A comienzos de julio de 1212, las tropas cristianas pasaron Despeñaperros y asentaron su campamento en las inmediaciones de la actual localidad jiennense de Santa Elena. Hasta allí llegaron caballeros y soldados de Castilla, Aragón y Navarra con sus reyes al frente, voluntarios leoneses, portugueses, franceses y algún centroeuropeo. Por supuesto no podían faltar las tropas de élite cristianas, los hermanos de las órdenes militares de Santiago, Calatrava, el Temple y los Hospitalarios de San Juan. Todos acudieron a una cita que cambiaría la historia de España y de la cristiandad para siempre. Aquella batalla era a cara o cruz: si vencían, el paso hacia el valle del Guadalquivir estaría abierto y dejarían muy tocado al poder almohade, pero si perdían la suerte sería la contraria. Todo lo que se había conseguido desde aquella victoria en Covadonga en el ya entonces lejano 722 podía derrumbarse como un castillo de naipes.

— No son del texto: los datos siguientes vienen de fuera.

Definition product_json (f : bytes -> product -> option json) (acc : accounts) (k : bytes) : option json :=
  p ← product_at acc k; f k p.
Definition spec_product_list (s : site) : option outcome :=
  let acc := listing s in
  vs ← mapM (product_json (listed_product_json acc) acc) (svec_ acc);
  Some (result_body (j_arr vs), s, []).
Definition spec_all_products (s : site) : option outcome :=
  let acc := listing s in
  vs ← mapM (product_json (fun k p => ms ← product_members acc k p; Some (j_obj ms)) acc) (svec_ acc);
  Some (result_body (j_arr vs), s, []).
Definition spec_product (req : list (bytes * json)) (s : site) : option outcome :=
  par ← spec_params req;
  match par with
  | None => Some (invalid_params, s, [])
  | Some (_, k) =>
      match find_product k s with
      | None => Some (unknown_symbol, s, [])
      | Some (acc, p) => ms ← product_members acc k p; Some (result_body (j_obj ms), s, [])
      end
  end.

Definition spec_method (me : ptr) (m : bytes) (req : list (bytes * json)) (s : site) : option outcome :=
  if str_eqb m (bs "update_price") then spec_upd_price req s
  else if str_eqb m (bs "subscribe_price") then spec_sub_price me req s
  else if str_eqb m (bs "subscribe_price_sched") then spec_sub_price_sched me req s
  else if str_eqb m (bs "get_product_list") then spec_product_list s
  else if str_eqb m (bs "get_product") then spec_product req s
  else if str_eqb m (bs "get_all_products") then spec_all_products s
  else Some (unknown_method, s, []).

Definition spec_request (me : ptr) (req : list (bytes * json)) (s : site) : option outcome :=
  match lookup_member (bs "id") req, lookup_member (bs "method") req with
  | Some iv, Some mv =>
      match scalar iv, scalar mv with
      | Some _, Some m => spec_method me m req s
      | _, _ => Some (invalid_request, s, [])
      end
  | _, _ => Some (invalid_request, s, [])
  end.

(** The answer to a request, with its id. *)
Definition spec_answer (me : ptr) (req : list (bytes * json)) (s : site) : option (json * site * list (bytes * Z)) :=
  '(body, s, ds) ← spec_request me req s;
  Some (response body (echo (lookup_member (bs "id") req)), s, ds).

(** ** Messages *)

Fixpoint spec_batch (me : ptr) (vs : list json) (s : site) : option (list json * site * list (bytes * Z)) :=
  match vs with
  | [] => Some ([], s, [])
  | v :: vs' =>
      '(r, s, ds) ← (match v with j_obj req => spec_answer me req s | _ => Some (response invalid_request j_null, s, []) end);
      '(rs, s, ds') ← spec_batch me vs' s;
      Some (r :: rs, s, ds ++ ds')
  end.

(** An object or array. *)
Definition spec_message (me : ptr) (v : json) (s : site) : option (json * site * list (bytes * Z)) :=
  match v with
  | j_obj req => spec_answer me req s
  | j_arr [] => Some (response invalid_request j_null, s, [])
  | j_arr vs => '(rs, s, ds) ← spec_batch me vs s; Some (j_arr rs, s, ds)
  | _ => None
  end.

(** The notification of a price with account data [m]. *)
Definition price_note (m : bytes) (idx : Z) : option json :=
  px ← get_price m; cf ← get_conf m; tp ← get_twap m; tc ← get_twac m; st ← get_status m; nq ← get_num_qt m;
  vs ← get_valid_slot m; ps ← get_pub_slot m;
  Some (j_obj [(bs "jsonrpc", j_str (bs "2.0")); (bs "method", j_str (bs "notify_price"));
               (bs "params", j_obj [
                  (bs "result", j_obj [(bs "price", j_int px); (bs "conf", j_uint cf); (bs "twap", j_int tp);
                     (bs "twac", j_uint tc); (bs "status", j_str (symbol_status_to_str st)); (bs "num_qt", j_uint nq);
                     (bs "valid_slot", j_uint vs); (bs "pub_slot", j_uint ps)]);
                  (bs "subscription", j_uint idx)])]).
Definition deferred_note (s : site) (d : bytes * Z) : option json := x ← price_at (accs (prim s)) d.1; price_note (pptr_ x) d.2.

Definition frame (v : json) : bytes := WebSocket.commit WebSocket.text_id (text v) None.

(** ** Writing an answer *)

Lemma response_write body id w :
  write (response body id) (add_first w)
  = (w ← write_members body (add_header w); w ← write_members [(bs "id", id)] w; pop w).
Proof.
  unfold response. rewrite write_obj. change ((bs "jsonrpc", j_str (bs "2.0")) :: body ++ [(bs "id", id)])
    with (((bs "jsonrpc", j_str (bs "2.0")) :: body) ++ [(bs "id", id)]).
  rewrite write_members_app, wm_str. change (add_obj (add_first w)) with (add_val_type e_obj w).
  change (add_key_str (bs "jsonrpc") (bs "2.0") (add_val_type e_obj w)) with (add_header w).
  by destruct (write_members body (add_header w)).
Qed.

(** Node [itok], if any, is the id a request gives. *)
Lemma add_tail_write jp o itok w :
  found jp o itok -> add_tail jp itok w = (w ← write_members [(bs "id", echo o)] w; pop w).
Proof.
  intros Hf. unfold add_tail. destruct o as [v|]; cbn [found echo] in *; [|by subst itok]. destruct Hf as [Hne Hr].
  destruct (Z.eqb_spec itok 0); [done|]. rewrite (get_type_node _ _ _ Hr). cbn [mbind option_bind].
  destruct (scalar v) as [t|] eqn:Et.
  - rewrite bool_decide_true by (by apply scalar_type; eexists). destruct Hr as (lo & hi & _ & _ & Hr).
    rewrite (get_str_repr _ _ _ _ _ _ Hr Et). destruct (repr_scalar _ _ _ _ _ _ _ Et Hr) as (nd & Hn & _ & _ & Hpos & c & Hc & Hq).
    rewrite Hn. cbn [mbind option_bind]. destruct (Z.eqb_spec (JTree.a_ nd) 0); [lia|]. rewrite Hc. cbn [mbind option_bind]. rewrite Hq.
    destruct v; cbn [scalar] in Et; try done; injection Et as <-; done.
  - rewrite bool_decide_false; [done|]. intros Hv. apply scalar_type in Hv as [t Hv]. congruence.
Qed.

(** Writing the answer with [body], as any of the answering methods does. *)
Definition answers (jp : jtree) (itok : Z) (o : option json) (f : json_wtr -> option json_wtr) (body : list (bytes * json)) : Prop :=
  forall w, f w = write (response body (echo o)) (add_first w).

Lemma answers_by jp itok o f body g :
  found jp o itok -> (forall w, f w = (w ← g w; add_tail jp itok w)) -> (forall w, g w = write_members body (add_header w)) ->
  answers jp itok o f body.
Proof.
  intros Hf Hfg Hg w. rewrite Hfg, Hg, response_write. destruct (write_members body (add_header w)) as [w1|]; [|done].
  cbn [mbind option_bind]. by apply add_tail_write.
Qed.

Lemma error_answers jp itok o err msg : found jp o itok -> answers jp itok o (add_error jp itok err msg) (error_body err msg).
Proof.
  intros Hf. eapply answers_by; [exact Hf | done |]. intros w. cbn beta. unfold error_body. rewrite wm_obj. members. cbn [mbind option_bind].
  symmetry. apply bind_some_r.
Qed.

Lemma result_answers jp itok o : found jp o itok ->
  answers jp itok o (fun w => add_tail jp itok (add_key_uint (bs "result") 0 (add_header w))) (result_body (j_uint 0)).
Proof. intros Hf. by eapply (answers_by _ _ _ _ _ (fun w => Some (add_key_uint (bs "result") 0 (add_header w)))). Qed.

Enfrente, los almohades comandados por el Califa Muhammad an-Nasir, popularmente conocido entre los cristianos como Miramamolín. Era hijo de Yusuf. Sabiendo Miramamolín de la importancia de la ocasión, acudió con un ejército superior a las fuerzas cristianas en una proporción de tres a uno.

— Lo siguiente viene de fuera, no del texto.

Lemma subscribe_app (w w' : rworld) a :
  app_ w = Some a -> subscribe_program ed25519_sign clock random host cfg w = Some w' ->
  exists a', app_ w' = Some a' /\ conn_of a' = conn_of a /\ mlog a' = mlog a /\ astatus_ (accs a') = astatus_ (accs a)
    /\ slot_cnt_ a' = slot_cnt_ a /\ aslot_ (accs a') = aslot_ (accs a)
    /\ (accs a' = accs a \/ exists er, accs a' = set_merr er (accs a)).
Proof.
  unfold subscribe_program. intros Ha H. destruct (program_key cfg) as [g|].
  - exists a. split; [|split_and!; try done; by left]. destruct (do_ws cfg).
    + unbind H. apply RpcFrame.app_upd in E. apply RpcFrame.app_send in H. congruence.
    + apply RpcFrame.app_upd in H. congruence.
  - destruct (with_mgr_some _ _ _ _ Ha H) as (a' & [= <-] & ->). eexists. split_and!; try done. right. by eexists.
Qed.

(** What restarting the accounts does to the manager's own members. *)
Record same_head (x x' : accounts) : Prop := {
  sh_status : astatus_ x' = astatus_ x; sh_slot : aslot_ x' = aslot_ x; sh_err : merr_ x' = merr_ x }.
#[local] Instance same_head_preorder : PreOrder same_head.
Proof. split; [by intros x|]. intros x1 x2 x3 [A1 B1 C1] [A2 B2 C2]. split; congruence. Qed.
Lemma same_submit r x : same_head x (Accounts.submit r x).
Proof.
  unfold Accounts.submit. destruct r as [k|k]; destruct (amap_ x !! k) as [[[m|p|y] b v e]|]; cbn; try done;
    try (destruct b; done). by destruct (sched_submit y).
Qed.
Lemma same_resubmit k x : same_head x (resubmit k x).
Proof. unfold resubmit. destruct (same_submit (r_acc k) (upd_node k reset_node x)) as [A B C]. by split. Qed.
Lemma same_foldl {A} (f : accounts -> A -> accounts) l x : (forall x a, same_head x (f x a)) -> same_head x (foldl f x l).
Proof. intros Hf. revert x; induction l as [|a l IH]; intros x; [done|]. simpl. etransitivity; [apply Hf | apply IH]. Qed.
Lemma same_add_mapping k x : same_head x (add_mapping k x).
Proof.
  unfold add_mapping. destruct (known k x); [done|].
  match goal with |- context [Accounts.submit ?r ?y] => destruct (same_submit r y) as [A B C] end. by split.
Qed.
Lemma restart_head mk x :
  astatus_ (restart mk x) = Z.lor (astatus_ x) PC_PYTH_RPC_CONNECTED /\ aslot_ (restart mk x) = 0 /\ merr_ (restart mk x) = merr_ x.
Proof.
  unfold restart. set (x0 := mk_accounts _ _ _ _ _ _ _ _ _ _ _ _ _).
  assert (same_head x0 (clear_plist x0)) as H1.
  { unfold clear_plist. destruct (same_foldl (fun w r => clear_submit r w) (plist_ x0) x0) as [A B C]; [by intros ? []|].
    by split. }
  set (x1 := clear_plist x0) in *.
  set (x2 := foldl _ x1 _). assert (same_head x1 x2) as H2 by (apply same_foldl; intros; apply same_resubmit).
  set (x3 := foldl _ x2 _). assert (same_head x2 x3) as H3.
  { apply same_foldl. intros x' k. etransitivity; [apply same_resubmit|]. apply same_foldl. intros. apply same_resubmit. }
  assert (same_head x3 (match mvec_ x3, mk with [], Some k => add_mapping k x3 | _, _ => x3 end)) as H4.
  { destruct (mvec_ x3), mk; try done. apply same_add_mapping. }
  destruct (transitivity H1 (transitivity H2 (transitivity H3 H4))) as [A B C]. by rewrite A, B, C.
Qed.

“¡Santiago y cierra, España!”

La batalla tuvo lugar en la ladera de una colina. Los moros, además de triplicar en número a los cristianos, esperaban en la parte elevada, por lo que la carga de los cruzados se desplegó cuesta arriba. Además, en julio de 1212 el calor en las Navas de Tolosa era tan asfixiante como ahora (hoy la máxima que allí se da es de 40 grados) o peor, en medio de la época conocida como periodo cálido medieval (y no, entonces no había granjas intensivas ni vehículos diésel).

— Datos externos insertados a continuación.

(** ** Vocabulary of the statements on the tools *)

(** The file [memory_write] writes for a target other than [note]. *)
Definition writeTarget (config : MemoryConfig) (today target : string)
    : string :=
  if String.eqb target "daily"
  then dailyPath (dailyDir config) today
  else memoryFile config.

(** The files [buildMemoryContext] reads. *)
Definition contextPaths (config : MemoryConfig) (today yesterday : string)
    : list string :=
  map (fun fileName => Path.join [memoryDir config; fileName])
      (contextFiles config) ++
  [memoryFile config; scratchpadFile config;
   dailyPath (dailyDir config) today;
   dailyPath (dailyDir config) yesterday].

(** A pattern that has no word at all, found by its syntax. *)
Fixpoint voidRe (r : Re.re) : bool :=
  match r with
  | Re.Void => true
  | Re.Eps => false
  | Re.Cls _ => false
  | Re.Seq r1 r2 => voidRe r1 || voidRe r2
  | Re.Alt r1 r2 => voidRe r1 && voidRe r2
  | Re.Star _ => false
  end.

(** The line results only grow: [rs'] is [rs] with results added at the
    end. *)
Definition grows (rs rs' : list Search.LineResult) : Prop :=
  exists extra, rs' = rs ++ extra.

(** The result for a matching line of a file that is not empty: line
    [i + 1] of the file holds the needle. *)
Definition matchingLine (fs : FileSystem) (needle filePath name : string)
    (r : Search.LineResult) : Prop :=
  exists content i l,
    readFileSafe fs filePath = Some content /\ content <> EmptyString /\
    nth_error (Js.split Js.LF content) i = Some l /\
    Js.includes (Js.toLowerCase l) needle = true /\
    r = {| Search.file := name; Search.line := i + 1;
           Search.text := Js.trimEnd l |}.

(** Decides the tests on the action or the target of a tool call. *)
Ltac decide_actions :=
  repeat match goal with
  | |- context [bool_decide (Some ?a = Some ?b)] =>
      let v := eval vm_compute in (bool_decide (Some a = Some b)) in
      change (bool_decide (Some a = Some b)) with v
  end;
  cbv beta match delta [orb].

El día 16, al grito de “¡Santiago y cierra, España!”, la vanguardia cristiana cargó loma arriba contra el enemigo. Las milicias castellanas, junto con los voluntarios leoneses, portugueses, navarros y aragoneses, se batieron primero con los yihadistas almohades. A las órdenes de Diego López de Haro, codo con codo con su hijo Lope Díaz, aguantaron una incesante lluvia de flechas mientras sufrían toda la dureza y brutalidad de una batalla del Medievo más cruento. Cuando la vanguardia desfallecía, la caballería y el grueso del ejército, con las órdenes militares al frente, bajo el mando de Gonzalo Núñez de Lara acudió para caer sobre el enemigo de manera decisiva, implacable. Fatal.

Las crónicas, la épica y el imaginario ayudan a recrear en nuestra mente la carga final sobre las fuerzas de Miramamolín. Los tres reyes españoles, Alfonso, Pedro y Sancho, al frente. Estribo con estribo, picando espuelas laderas arriba, bajo sus pendones, al lado de sus hombres, aquellos que habían acudido a la leva y a la llamada del papa para luchar por su Fe y que, triunfantes en aquel infierno, presenciaron la desbandada de un ejército tres veces superior.

Aquella victoria, como tantas otras en la historia, significó el acceso a la reconquista del valle del Guadalquivir y la recuperación de reinos clave como Jaén, Córdoba y Sevilla. Y, por supuesto, también anuló la posibilidad de la expansión almohade en la península. Tal vez la imposición en toda Europa del islamismo radical.

De aquel día hace hoy exactamente 809 años.